The dullness Arthurs had mentioned in the café possessed him entirely now, an infection it almost felt like, gathering and clinging to him, an unhealthy tepidness about it. He sipped the beer he’d ordered, wondering why he had come in here, wondering why he wasted money. Time was when he’d have gone to a racetrack, the dogs at Wimbledon or White City. In the crowd, with his mind on something else, he could have shaken off the mood. Or he might have rid himself of it by getting into conversation with a tart. Not that a tart had ever been much good, any more than the elderly waitress would have been. He closed his eyes, squeezing back disappointment at being asked if he wanted something when all he was doing was being friendly. They might have sat down somewhere, on a seat in a park, the flowerbeds just beginning to be colourful, birds floating on the water. She knew how it had been; she knew he’d gone there at last, today. In their brief encounter, she had guessed.
People began to come into the saloon bar, another lone man, couples. Arthurs watched them, picking out the ones he immediately disliked. He wondered about phoning up Mastyn’s and saying he wouldn’t be in in the morning. A stomach upset, he’d say. But the hours would hang heavy, because he’d wake anyway at twenty past five, being programmed to it. And there’d be nothing to replace the walk to the Underground, and the Underground itself, and walking the last bit to the hotel; and nothing to replace the three and a half hours in the dining-room until at half past ten he could hang up his white jacket and unhook his black bow tie. Since the hours of his employment at Mastyn’s had been reduced, his earnings solely as a breakfast waiter were not enough to live on, but he made up the shortage in other ways. Since childhood he had stolen.
There was a telephone across the bar from where he sat, half obscured by a curtain drawn back from the entrance to the Ladies. Noticing it, he was tempted again. But whoever answered at the Reception would grumble, would say leave it until the morning, see how he was then. The conversation would be unsatisfactory, any message he left for the dining-room probably forgotten, and blame attached to him when he didn’t turn up even though he’d done what was required of him. None of that was worth it.

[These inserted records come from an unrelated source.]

(* ===== verification/GoBase.v ===== *)
(** * The parts of Go and of Postgres' scalar types the code computes with

    Machine integers with their wrap-around, [time.Duration] and instants,
    [float64] multiplication (with Rocq's own specification of binary64, so
    that rounding is computed and not idealised), [rand.Intn], UUIDs and
    their text form. *)

From S2P Require Import Prelude.
From Stdlib Require Import SpecFloat.

Local Open Scope Z_scope.

(** ** Machine integers *)

(** Go's [int] and [int64] on 64-bit targets: two's complement wrap-around. *)
Definition int64 (z : Z) : Z := (z + 2 ^ 63) mod 2 ^ 64 - 2 ^ 63.

Definition in_int64 (z : Z) : Prop := - 2 ^ 63 <= z < 2 ^ 63.

(** Postgres' [int4]: arithmetic and casts outside the range raise
    "integer out of range" and abort the statement. *)
Definition pg_int4 (z : Z) : option Z :=
  if (- 2 ^ 31 <=? z) && (z <? 2 ^ 31) then Some z else None.

Lemma int64_id z : in_int64 z → int64 z = z.
Proof.
  unfold in_int64, int64. intros. rewrite Z.mod_small; lia.
Qed.

Lemma int64_range z : in_int64 (int64 z).
Proof.
  unfold in_int64, int64.
  pose proof (Z.mod_pos_bound (z + 2 ^ 63) (2 ^ 64) ltac:(lia)). lia.
Qed.

Lemma pg_int4_Some z : - 2 ^ 31 <= z < 2 ^ 31 → pg_int4 z = Some z.
Proof. unfold pg_int4. intros. zcases; simpl; lia || done. Qed.

Lemma pg_int4_inv z a : pg_int4 z = Some a → a = z ∧ - 2 ^ 31 <= z < 2 ^ 31.
Proof. unfold pg_int4. destruct (_ && _) eqn:Hb; [|done]. intros [= <-]. bool_to_prop. done. Qed.

#[export] Hint Resolve int64_range : sluice.

(** ** Durations and instants

    A [time.Duration] is an [int64] count of nanoseconds. An instant
    ([time.Time]) is the nanoseconds since the Unix epoch; Go's [Time] covers
    about 292 billion years, so its range is not modelled. *)
Definition Millisecond : Z := 1000000.
Definition Second : Z := 1000000000.
Definition Minute : Z := 60 * Second.
Definition Hour : Z := 60 * Minute.

(** [time.Duration(n) * time.Second]. *)
Definition seconds (n : Z) : Z := int64 (n * Second).

(** A [time.Time] sent to a [timestamptz] column: Postgres keeps
    microseconds. *)
Definition pg_ts (t : Z) : Z := t / 1000 * 1000.

Lemma pg_ts_le t : pg_ts t <= t.
Proof. unfold pg_ts. pose proof (Z.mul_div_le t 1000 ltac:(lia)). lia. Qed.

Lemma pg_ts_mono t u : t <= u → pg_ts t <= pg_ts u.
Proof. unfold pg_ts. intros. apply Z.mul_le_mono_nonneg_r, Z.div_le_mono; lia. Qed.

Lemma seconds_id n : 0 <= n <= 9223372036 → seconds n = n * Second.
Proof. intros. apply int64_id. unfold in_int64, Second. lia. Qed.

(** ** float64 *)

(** [float64(z)] for an [int] [z], and [int(f)], which truncates towards
    zero. (For an infinity or a NaN the conversion is implementation-defined
    in Go; it is 0 here and no caller reaches it.) *)
Definition float64_of_int (z : Z) : spec_float := binary_normalize 53 1024 z 0 false.

Definition int_of_float64 (f : spec_float) : Z :=
  match f with
  | S754_finite s m e =>
      let a := if 0 <=? e then Z.pos m * 2 ^ e else Z.pos m / 2 ^ (- e) in
      if s then - a else a
  | _ => 0
  end.

(** The binary64 value of the literal [0.2]: 7205759403792794 * 2^-55. *)
Definition float64_0_2 : spec_float := S754_finite false 7205759403792794 (-55).

Definition float64_mul : spec_float → spec_float → spec_float := SFmul 53 1024.

(** ** Random numbers

    [rand.Intn(n)] returns a value in [[0, n)] and panics when [n <= 0]. The
    generator is an argument [rnd] of the code that draws; what it relies on is
    [Intn_ok]. *)
Definition Intn_ok (rnd : Z → Z) : Prop := ∀ n, 0 < n → 0 <= rnd n < n.

(** ** UUIDs

    A [uuid.UUID] is 16 bytes, read here as a big-endian number; Postgres
    orders UUIDs the same way. The text form comes from github.com/google/uuid,
    a dependency: its two functions are parameters with their documented
    behaviour. *)
Abbreviation uuid := N (only parsing).

Definition uuid_Nil : uuid := 0%N.

Definition uuid_valid (u : uuid) : Prop := (u < 2 ^ 128)%N.

(** ** Strings *)

(** [strings.TrimPrefix]. *)
Definition TrimPrefix (p s : string) : string :=
  if String.prefix p s
  then String.substring (String.length p) (String.length s - String.length p) s
  else s.

Lemma substring_all s : String.substring 0 (String.length s) s = s.
Proof. induction s as [|c s IH]; cbn; [done|]. by rewrite IH. Qed.

Lemma prefix_app p s : String.prefix p (p +:+ s) = true.
Proof.
  induction p as [|c p IH]; [by destruct s|].
  change (String c p +:+ s) with (String c (p +:+ s)). cbn. by destruct (ascii_dec c c).
Qed.

Lemma TrimPrefix_app p s : TrimPrefix p (p +:+ s) = s.
Proof.
  unfold TrimPrefix. rewrite prefix_app.
  assert (String.length (p +:+ s) - String.length p = String.length s)%nat as ->.
  { induction p as [|c p IH]; [apply Nat.sub_0_r|].
    change (String c p +:+ s) with (String c (p +:+ s)). cbn. done. }
  induction p as [|c p IH]; [apply substring_all|].
  change (String c p +:+ s) with (String c (p +:+ s)). cbn. done.
Qed.

(** Whether character [c] occurs in a string. *)
Fixpoint has_char (c : Ascii.ascii) (s : string) : bool :=
  match s with
  | EmptyString => false
  | String d s' => Ascii.eqb c d || has_char c s'
  end.

Class UuidText := {
  uuid_String : uuid → string;
  uuid_Parse : string → option uuid;
  uuid_Parse_String u : uuid_valid u → uuid_Parse (uuid_String u) = Some u;
  uuid_String_no_colon u : has_char ":"%char (uuid_String u) = false;
}.

Section uuid_text.
Context `{!UuidText}.

Lemma uuid_String_inj u v :
  uuid_valid u → uuid_valid v → uuid_String u = uuid_String v → u = v.
Proof.
  intros Hu Hv Heq. apply (f_equal uuid_Parse) in Heq.
  rewrite !uuid_Parse_String in Heq by done. by injection Heq.
Qed.
End uuid_text.

(** ** A concrete text form

    Lower-case hexadecimal with hyphens after digits 8, 12, 16 and 20, and a
    parser that skips hyphens. It shows that the laws of [UuidText] can hold and
    is what closed examples compute with. *)
Module HexUuid.

Definition hex_digit (n : N) : Ascii.ascii :=
  Ascii.ascii_of_N (if (n <? 10)%N then 48 + n else 87 + n)%N.

Definition hex_value (c : Ascii.ascii) : option N :=
  let n := Ascii.N_of_ascii c in
  if ((48 <=? n) && (n <=? 57))%N then Some (n - 48)%N
  else if ((97 <=? n) && (n <=? 102))%N then Some (n - 87)%N
  else None.

(** The low [k] hexadecimal digits of [u], most significant first, followed by
    [acc]. *)
Fixpoint digits (k : nat) (u : N) (acc : string) : string :=
  match k with
  | O => acc
  | S k' =>
      let acc' := String (hex_digit (u mod 16)) acc in
      digits k' (u / 16)
        (if bool_decide (k ∈ [9; 13; 17; 21])%nat then String "-"%char acc' else acc')
  end.

Definition to_string (u : N) : string := digits 32 u EmptyString.

Fixpoint value (acc : N) (s : string) : option N :=
  match s with
  | EmptyString => Some acc
  | String c s' =>
      if Ascii.eqb c "-"%char then value acc s'
      else match hex_value c with
           | Some d => value (16 * acc + d)%N s'
           | None => None
           end
  end.

Definition of_string (s : string) : option N := value 0 s.

Lemma below_16 (P : N → Prop) `{!∀ n, Decision (P n)} :
  forallb (λ n, bool_decide (P n)) (N.of_nat <$> seq 0 16) = true → ∀ n, (n < 16)%N → P n.
Proof.
  intros HP n Hn. rewrite forallb_forall in HP.
  eapply bool_decide_eq_true_1, HP, list_elem_of_In, list_elem_of_fmap.
  exists (N.to_nat n). split; [lia|]. apply elem_of_seq. lia.
Qed.

Lemma hex_value_digit n : (n < 16)%N → hex_value (hex_digit n) = Some n.
Proof. apply (below_16 (λ i, hex_value (hex_digit i) = Some i)). reflexivity. Qed.

Lemma hex_digit_plain n :
  (n < 16)%N → Ascii.eqb (hex_digit n) "-" = false ∧ Ascii.eqb ":" (hex_digit n) = false.
Proof.
  apply (below_16 (λ i, Ascii.eqb (hex_digit i) "-" = false ∧ Ascii.eqb ":" (hex_digit i) = false)).
  reflexivity.
Qed.

Lemma value_digits k : ∀ u acc a,
  value a (digits k u acc) = value (a * 16 ^ N.of_nat k + u mod 16 ^ N.of_nat k)%N acc.
Proof.
  induction k as [|k IH]; intros u acc a; cbn [digits].
  - simpl. f_equal. rewrite N.mod_1_r. lia.
  - rewrite IH. clear IH.
    assert (16 ^ N.of_nat (S k) = 16 * 16 ^ N.of_nat k)%N as ->
      by (rewrite Nat2N.inj_succ, N.pow_succ_r'; lia).
    pose proof (N.mod_upper_bound u 16 ltac:(lia)) as Hm.
    assert (∀ b, value b (String (hex_digit (u mod 16)) acc) = value (16 * b + u mod 16)%N acc) as Hd.
    { intros b. cbn [value]. by rewrite (proj1 (hex_digit_plain _ Hm)), hex_value_digit. }
    assert ((16 * (a * 16 ^ N.of_nat k + (u / 16) mod 16 ^ N.of_nat k) + u mod 16)%N
            = (a * (16 * 16 ^ N.of_nat k) + u mod (16 * 16 ^ N.of_nat k))%N) as <-.
    { rewrite N.Div0.mod_mul_r. lia. }
    case_bool_decide; [cbn [value]|]; apply Hd.
Qed.

Lemma digits_no_colon k : ∀ u acc,
  has_char ":" acc = false → has_char ":" (digits k u acc) = false.
Proof.
  induction k as [|k IH]; intros u acc Hacc; cbn [digits]; [done|].
  apply IH. pose proof (hex_digit_plain (u mod 16) ltac:(apply N.mod_upper_bound; lia)) as [_ Hc].
  case_bool_decide; cbn [has_char]; rewrite Hc; done.
Qed.

#[export] Program Instance hex_uuid_text : UuidText := {|
  uuid_String := to_string;
  uuid_Parse := of_string;
|}.
Next Obligation.
  intros u Hu. unfold of_string, to_string. rewrite value_digits. cbn [value].
  rewrite N.mod_small; [f_equal; lia|]. exact Hu.
Qed.
Next Obligation.
  intros u. unfold to_string. generalize 32%nat as k. intros k.
  apply digits_no_colon. reflexivity.
Qed.

Example to_string_ex :
  to_string 1 = "00000000-0000-0000-0000-000000000001"%string.
Proof. vm_compute. reflexivity. Qed.
End HexUuid.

Why had she spoken to him like that? Why had her voice gone harsh, asking him if he wanted something? He had never asked her for money, not once, yet the way she’d spoken you’d think he’d been for ever dropping hints. Music began, turned down low but noisy anyway because that was what it was, more a noise than anything else. The last couple who’d come in were noisy too, laughter that could have been kept quieter, both wearing dark glasses although there hadn’t been sunshine all day. What he’d wanted to say was maybe they could go to a café for a few minutes. No more than that, ten minutes of her time.
Arthurs stared into the beer he hadn’t drunk, at the scummy froth becoming nothing. The sympathy she could call upon was a depth in her, surprising in a woman who wasn’t clever. He had been aware of it the first day on the stairs, when they’d got into conversation because he happened to be passing by. ‘You like a cup of tea or something?’ she’d offered, her key already in the lock of the door; and he’d said tea, two sugars, when they were in her room. He told her about the lunchtime complaint in the dining-room of Mastyn’s because it was a natural thing to do; she said she’d wondered why he looked upset and then said anyone would be, a horrible thing to happen. He repeated the remarks that had been made, how he’d stood there having to listen, how the man had demanded the manager, how he’d said, ‘We apologize for troubling you’ when Mr Simoni came. Mr Simoni had held his hand out but they hadn’t taken it.